# [EXERCISE INPUT]
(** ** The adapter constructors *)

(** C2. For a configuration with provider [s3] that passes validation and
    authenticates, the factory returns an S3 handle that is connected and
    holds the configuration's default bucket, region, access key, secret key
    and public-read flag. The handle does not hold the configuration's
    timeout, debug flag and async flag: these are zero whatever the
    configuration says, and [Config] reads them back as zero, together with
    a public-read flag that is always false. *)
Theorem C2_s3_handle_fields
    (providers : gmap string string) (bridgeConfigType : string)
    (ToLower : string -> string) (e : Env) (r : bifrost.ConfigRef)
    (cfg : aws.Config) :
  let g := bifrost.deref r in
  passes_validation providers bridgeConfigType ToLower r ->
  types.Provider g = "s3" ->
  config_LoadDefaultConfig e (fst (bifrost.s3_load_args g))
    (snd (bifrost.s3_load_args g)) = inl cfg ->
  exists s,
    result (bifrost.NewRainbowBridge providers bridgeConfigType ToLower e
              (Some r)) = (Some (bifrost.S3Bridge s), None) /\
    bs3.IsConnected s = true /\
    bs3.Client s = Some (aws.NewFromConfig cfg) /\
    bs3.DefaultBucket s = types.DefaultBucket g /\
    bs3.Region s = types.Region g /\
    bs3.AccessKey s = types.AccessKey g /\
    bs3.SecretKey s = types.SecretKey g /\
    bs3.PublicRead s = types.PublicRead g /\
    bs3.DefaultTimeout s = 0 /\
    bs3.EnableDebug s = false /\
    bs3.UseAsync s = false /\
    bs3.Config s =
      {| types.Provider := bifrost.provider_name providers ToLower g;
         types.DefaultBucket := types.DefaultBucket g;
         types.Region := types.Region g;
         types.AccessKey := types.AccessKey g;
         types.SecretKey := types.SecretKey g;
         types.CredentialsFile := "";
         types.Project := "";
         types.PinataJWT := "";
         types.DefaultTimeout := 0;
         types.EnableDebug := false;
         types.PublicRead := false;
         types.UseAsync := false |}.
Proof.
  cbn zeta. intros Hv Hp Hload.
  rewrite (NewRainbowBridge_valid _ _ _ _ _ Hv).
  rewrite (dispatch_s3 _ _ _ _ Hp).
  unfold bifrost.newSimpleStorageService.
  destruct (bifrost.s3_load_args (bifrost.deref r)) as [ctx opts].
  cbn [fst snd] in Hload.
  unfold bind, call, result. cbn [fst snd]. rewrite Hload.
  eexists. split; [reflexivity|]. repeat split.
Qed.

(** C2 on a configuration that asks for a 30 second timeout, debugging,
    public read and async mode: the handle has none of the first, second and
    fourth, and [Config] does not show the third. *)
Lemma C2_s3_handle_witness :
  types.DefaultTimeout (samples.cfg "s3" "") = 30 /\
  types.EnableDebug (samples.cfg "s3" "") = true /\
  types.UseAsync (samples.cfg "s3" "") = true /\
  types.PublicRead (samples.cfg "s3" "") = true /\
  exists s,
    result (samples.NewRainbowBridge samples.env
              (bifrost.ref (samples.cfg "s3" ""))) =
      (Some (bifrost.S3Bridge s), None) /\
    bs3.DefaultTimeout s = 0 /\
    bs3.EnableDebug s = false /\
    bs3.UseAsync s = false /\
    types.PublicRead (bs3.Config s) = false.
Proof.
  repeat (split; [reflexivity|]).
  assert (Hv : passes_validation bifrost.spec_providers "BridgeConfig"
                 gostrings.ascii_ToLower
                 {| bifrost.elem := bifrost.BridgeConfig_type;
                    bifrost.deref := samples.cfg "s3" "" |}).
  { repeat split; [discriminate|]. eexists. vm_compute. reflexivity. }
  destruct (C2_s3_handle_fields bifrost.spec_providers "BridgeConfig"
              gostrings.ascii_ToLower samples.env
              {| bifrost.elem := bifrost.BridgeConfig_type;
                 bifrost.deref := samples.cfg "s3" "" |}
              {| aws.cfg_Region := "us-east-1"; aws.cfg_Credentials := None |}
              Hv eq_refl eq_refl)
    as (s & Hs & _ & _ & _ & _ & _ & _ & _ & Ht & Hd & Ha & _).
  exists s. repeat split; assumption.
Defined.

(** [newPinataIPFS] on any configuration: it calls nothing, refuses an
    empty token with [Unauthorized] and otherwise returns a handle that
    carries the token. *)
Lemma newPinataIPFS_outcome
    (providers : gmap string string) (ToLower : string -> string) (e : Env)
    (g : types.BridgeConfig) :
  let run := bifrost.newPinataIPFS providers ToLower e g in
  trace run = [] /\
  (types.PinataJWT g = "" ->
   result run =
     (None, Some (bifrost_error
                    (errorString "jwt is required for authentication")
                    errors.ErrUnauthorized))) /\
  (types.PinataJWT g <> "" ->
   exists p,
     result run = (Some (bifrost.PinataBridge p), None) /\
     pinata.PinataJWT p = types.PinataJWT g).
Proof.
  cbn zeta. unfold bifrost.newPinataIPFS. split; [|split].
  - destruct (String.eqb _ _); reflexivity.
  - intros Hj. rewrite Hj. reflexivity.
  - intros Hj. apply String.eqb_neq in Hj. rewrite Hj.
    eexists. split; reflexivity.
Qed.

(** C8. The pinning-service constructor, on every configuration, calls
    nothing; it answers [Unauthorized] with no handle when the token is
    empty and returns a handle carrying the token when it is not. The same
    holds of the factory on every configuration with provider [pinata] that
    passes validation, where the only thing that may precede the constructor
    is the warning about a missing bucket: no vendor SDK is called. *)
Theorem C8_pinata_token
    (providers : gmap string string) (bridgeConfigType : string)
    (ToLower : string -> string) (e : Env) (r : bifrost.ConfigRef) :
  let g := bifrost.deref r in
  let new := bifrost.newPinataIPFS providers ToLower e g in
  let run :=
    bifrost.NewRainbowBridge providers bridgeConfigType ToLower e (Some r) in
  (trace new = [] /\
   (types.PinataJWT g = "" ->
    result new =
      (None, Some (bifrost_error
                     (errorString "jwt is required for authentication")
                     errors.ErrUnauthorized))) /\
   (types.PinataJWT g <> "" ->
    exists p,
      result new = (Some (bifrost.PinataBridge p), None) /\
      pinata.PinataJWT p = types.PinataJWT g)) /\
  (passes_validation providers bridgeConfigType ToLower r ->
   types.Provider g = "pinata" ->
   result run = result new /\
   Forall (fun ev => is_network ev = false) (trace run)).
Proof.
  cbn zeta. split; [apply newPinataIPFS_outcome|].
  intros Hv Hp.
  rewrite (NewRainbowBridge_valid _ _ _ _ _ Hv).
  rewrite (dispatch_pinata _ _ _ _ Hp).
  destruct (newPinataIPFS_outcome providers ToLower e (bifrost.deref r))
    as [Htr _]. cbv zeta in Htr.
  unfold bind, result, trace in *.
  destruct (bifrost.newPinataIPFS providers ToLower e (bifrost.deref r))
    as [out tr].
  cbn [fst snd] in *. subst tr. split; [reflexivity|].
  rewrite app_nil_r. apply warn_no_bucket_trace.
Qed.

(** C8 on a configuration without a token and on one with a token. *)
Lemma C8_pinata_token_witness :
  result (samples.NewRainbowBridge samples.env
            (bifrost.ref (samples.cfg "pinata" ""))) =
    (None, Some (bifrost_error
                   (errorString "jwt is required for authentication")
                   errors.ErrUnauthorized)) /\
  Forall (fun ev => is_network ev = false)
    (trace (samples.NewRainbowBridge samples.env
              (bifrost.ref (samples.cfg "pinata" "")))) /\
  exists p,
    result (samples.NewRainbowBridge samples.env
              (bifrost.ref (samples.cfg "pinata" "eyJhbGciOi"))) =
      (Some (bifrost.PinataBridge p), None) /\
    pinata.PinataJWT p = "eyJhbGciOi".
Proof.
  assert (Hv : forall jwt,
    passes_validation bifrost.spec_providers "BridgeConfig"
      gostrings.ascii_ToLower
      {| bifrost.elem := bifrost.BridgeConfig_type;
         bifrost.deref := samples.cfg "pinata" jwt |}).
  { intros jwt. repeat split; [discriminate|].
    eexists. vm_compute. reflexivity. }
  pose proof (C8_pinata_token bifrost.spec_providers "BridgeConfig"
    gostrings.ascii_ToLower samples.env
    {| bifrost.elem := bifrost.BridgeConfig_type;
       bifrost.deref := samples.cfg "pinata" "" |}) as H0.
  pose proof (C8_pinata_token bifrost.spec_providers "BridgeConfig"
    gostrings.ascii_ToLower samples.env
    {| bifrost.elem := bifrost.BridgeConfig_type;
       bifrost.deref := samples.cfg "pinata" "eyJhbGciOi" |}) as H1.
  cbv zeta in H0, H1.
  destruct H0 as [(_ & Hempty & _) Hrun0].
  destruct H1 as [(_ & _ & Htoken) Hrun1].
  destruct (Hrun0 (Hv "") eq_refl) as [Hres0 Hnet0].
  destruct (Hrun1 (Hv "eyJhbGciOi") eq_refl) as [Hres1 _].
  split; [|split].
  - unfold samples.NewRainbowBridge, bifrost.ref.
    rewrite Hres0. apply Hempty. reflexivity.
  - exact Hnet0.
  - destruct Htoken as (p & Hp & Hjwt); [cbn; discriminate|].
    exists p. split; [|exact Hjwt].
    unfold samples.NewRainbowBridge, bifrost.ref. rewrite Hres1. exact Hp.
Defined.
==
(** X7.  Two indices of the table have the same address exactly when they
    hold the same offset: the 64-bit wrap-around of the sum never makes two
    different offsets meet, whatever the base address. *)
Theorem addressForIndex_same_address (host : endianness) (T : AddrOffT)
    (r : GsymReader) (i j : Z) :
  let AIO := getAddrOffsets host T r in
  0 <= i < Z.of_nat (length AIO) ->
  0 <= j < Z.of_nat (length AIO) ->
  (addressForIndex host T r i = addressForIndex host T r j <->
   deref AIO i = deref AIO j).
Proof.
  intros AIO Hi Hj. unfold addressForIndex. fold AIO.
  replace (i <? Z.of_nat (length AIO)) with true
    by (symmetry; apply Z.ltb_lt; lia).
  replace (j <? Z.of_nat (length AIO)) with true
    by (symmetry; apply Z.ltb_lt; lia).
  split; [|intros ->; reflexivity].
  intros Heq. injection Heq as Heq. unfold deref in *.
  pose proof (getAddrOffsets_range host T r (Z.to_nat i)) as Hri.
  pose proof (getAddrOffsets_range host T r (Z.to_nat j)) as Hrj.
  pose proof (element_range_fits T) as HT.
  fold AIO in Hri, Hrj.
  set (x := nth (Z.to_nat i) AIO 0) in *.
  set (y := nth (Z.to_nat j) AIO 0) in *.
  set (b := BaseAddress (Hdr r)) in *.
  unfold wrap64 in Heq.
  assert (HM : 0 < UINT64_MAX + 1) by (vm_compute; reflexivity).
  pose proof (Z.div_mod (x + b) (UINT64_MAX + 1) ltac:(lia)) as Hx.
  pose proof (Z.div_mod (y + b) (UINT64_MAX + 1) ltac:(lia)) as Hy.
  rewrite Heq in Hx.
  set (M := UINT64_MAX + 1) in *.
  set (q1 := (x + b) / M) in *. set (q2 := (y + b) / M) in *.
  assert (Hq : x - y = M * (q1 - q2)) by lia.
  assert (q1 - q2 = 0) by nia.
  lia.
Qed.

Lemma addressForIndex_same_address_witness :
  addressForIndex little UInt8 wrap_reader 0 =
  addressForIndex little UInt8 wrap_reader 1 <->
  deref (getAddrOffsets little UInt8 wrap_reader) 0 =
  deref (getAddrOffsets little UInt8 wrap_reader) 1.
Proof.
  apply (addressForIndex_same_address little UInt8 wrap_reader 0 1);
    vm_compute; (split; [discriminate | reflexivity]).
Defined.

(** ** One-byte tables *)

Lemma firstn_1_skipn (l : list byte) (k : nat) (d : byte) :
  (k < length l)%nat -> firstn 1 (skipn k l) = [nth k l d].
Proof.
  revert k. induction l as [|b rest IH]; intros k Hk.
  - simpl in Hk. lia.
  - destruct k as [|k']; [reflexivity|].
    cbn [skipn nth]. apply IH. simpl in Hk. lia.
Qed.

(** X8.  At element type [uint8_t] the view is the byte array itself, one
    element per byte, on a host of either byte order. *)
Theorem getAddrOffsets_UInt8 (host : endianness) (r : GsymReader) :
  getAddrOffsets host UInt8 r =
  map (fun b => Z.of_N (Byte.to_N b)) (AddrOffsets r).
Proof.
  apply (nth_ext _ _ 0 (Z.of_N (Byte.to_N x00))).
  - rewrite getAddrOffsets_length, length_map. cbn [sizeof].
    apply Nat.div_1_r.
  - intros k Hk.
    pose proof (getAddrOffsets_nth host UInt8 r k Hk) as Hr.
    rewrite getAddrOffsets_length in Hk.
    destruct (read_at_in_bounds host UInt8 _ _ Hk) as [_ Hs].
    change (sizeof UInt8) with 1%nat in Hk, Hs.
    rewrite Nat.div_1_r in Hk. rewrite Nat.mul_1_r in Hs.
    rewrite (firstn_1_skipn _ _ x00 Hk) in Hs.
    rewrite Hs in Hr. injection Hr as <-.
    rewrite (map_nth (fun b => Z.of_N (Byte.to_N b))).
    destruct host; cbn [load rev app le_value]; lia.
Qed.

# [WHAT TO DO]
Search the entries above for lines containing the word "AccessKey", and copy each one.

# [SOLUTION]
    bs3.AccessKey s = types.AccessKey g /\
         types.AccessKey := types.AccessKey g;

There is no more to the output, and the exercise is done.